====== Data section ======

(** * machine-as-script: the script adapter of [index.js]

    A shallow embedding of [runMachineAsScript] and of the default exit
    handlers it binds, followed by the properties of the adapter.

    Modelling conventions.
    - JavaScript values are the inductive [jsval].  [VNum n] is the double
      nearest to the integer [n]; a number that is no integer (a fraction,
      [NaN], an infinity) is [VFrac], given by the text it is written as,
      since the adapter does no arithmetic.  Strings are sequences of code
      units.
    - A dictionary (a plain JS object) is an association list with unique
      keys, kept in the order in which its keys are enumerated; [Dict.set]
      writes in place when the key exists and appends otherwise, as property
      assignment does.  [enumerate] gives the order in which the keys of
      an object are visited: the array indices in ascending order, then
      the other keys as they were added.  The inputs of a machine are kept
      in the order in which [_.each] visits them.
    - The caller's options object is threaded through the call as explicit
      state: [caller_opts] is the object as the caller finds it afterwards.
    - [process.env] is a finite map from names to strings, and [yargs.argv]
      is the dictionary the flag parser produced.
    - The collaborators ([machine], [rttc], [lodash]'s [kebabCase]) are
      interfaces, given as type classes; [rttc.parseHuman] returns a value,
      as its interface is described.  [commander] is the usage line, the
      list of options registered with it, and whether [program.parse]
      returns or ends the process. *)

From stdpp Require Import base option list strings gmap pretty.
From Stdlib Require Import ZArith Ascii.
Lemma build_masks_ok g :
  nonneg g → ∃ ms, build_masks g = Ok ms ∧ masks_ok g ms.
Proof.
  intros Hg. unfold build_masks, masks_ok.
  apply (build_fold_ok g all_cells []).
  - apply Forall_forall. intros [r c] Hin.
    pose proof (proj1 (elem_of_all_cells r c) Hin) as [Hr Hc].
    split; [done|]. split; [done|].
    by apply (proj1 (Forall_forall _ _) Hg (r, c)).
  - split; [|split]; apply mask_rel_nil.
Qed.

Lemma build_masks_neg g :
  Exists (fun rc => cell g rc.1 rc.2 < 0) all_cells →
  build_masks g = Raise ValueError.
Proof. apply build_fold_neg. Qed.

(** ** Candidates *)

Lemma elem_of_digits d : d ∈ map Z.of_nat (seq 1 9) ↔ 1 ≤ d ≤ 9.
Proof.
  split.
  - intros Hin. apply list_elem_of_fmap in Hin as (n & -> & Hn).
    apply elem_of_seq in Hn. lia.
  - intros Hd. apply list_elem_of_fmap. exists (Z.to_nat d).
    split; [lia|]. apply elem_of_seq. lia.
Qed.

Lemma NoDup_digits_from_mask m : NoDup (digits_from_mask m).
Proof. unfold digits_from_mask. apply NoDup_filter. compute_done. Qed.

Lemma digit_candidate ms r c d :
  d ∈ digits_from_mask (candidates_mask ms r c) ↔
  1 ≤ d ≤ 9 ∧
  Z.testbit (at_ (row ms) r) (d - 1) = false ∧
  Z.testbit (at_ (col ms) c) (d - 1) = false ∧
  Z.testbit (at_ (box ms) (box_index r c)) (d - 1) = false.
Proof.
  unfold digits_from_mask, candidates_mask.
  rewrite list_elem_of_filter, elem_of_digits. split.
  - intros [Hne Hd]. split; [done|].
    apply land_bit_nonzero in Hne; [|lia].
    rewrite Z.land_spec, Z.lnot_spec, !Z.lor_spec in Hne by lia.
    apply andb_true_iff in Hne as [_ Hne]. apply negb_true_iff in Hne.
    apply orb_false_iff in Hne as [Hne ?]. by apply orb_false_iff in Hne as [? ?].
  - intros (Hd & Hr & Hc & Hb). split; [|done].
    apply land_bit_nonzero; [lia|].
    rewrite Z.land_spec, Z.lnot_spec, !Z.lor_spec, Hr, Hc, Hb, testbit_ALL_MASK by lia.
    rewrite bool_decide_eq_true_2 by lia. done.
Qed.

======

▶ **What you should do**
Read the entries and show each line that mentions "kept".

▶ **Exercise result**
      keys, kept in the order in which its keys are enumerated; [Dict.set]
      the other keys as they were added.  The inputs of a machine are kept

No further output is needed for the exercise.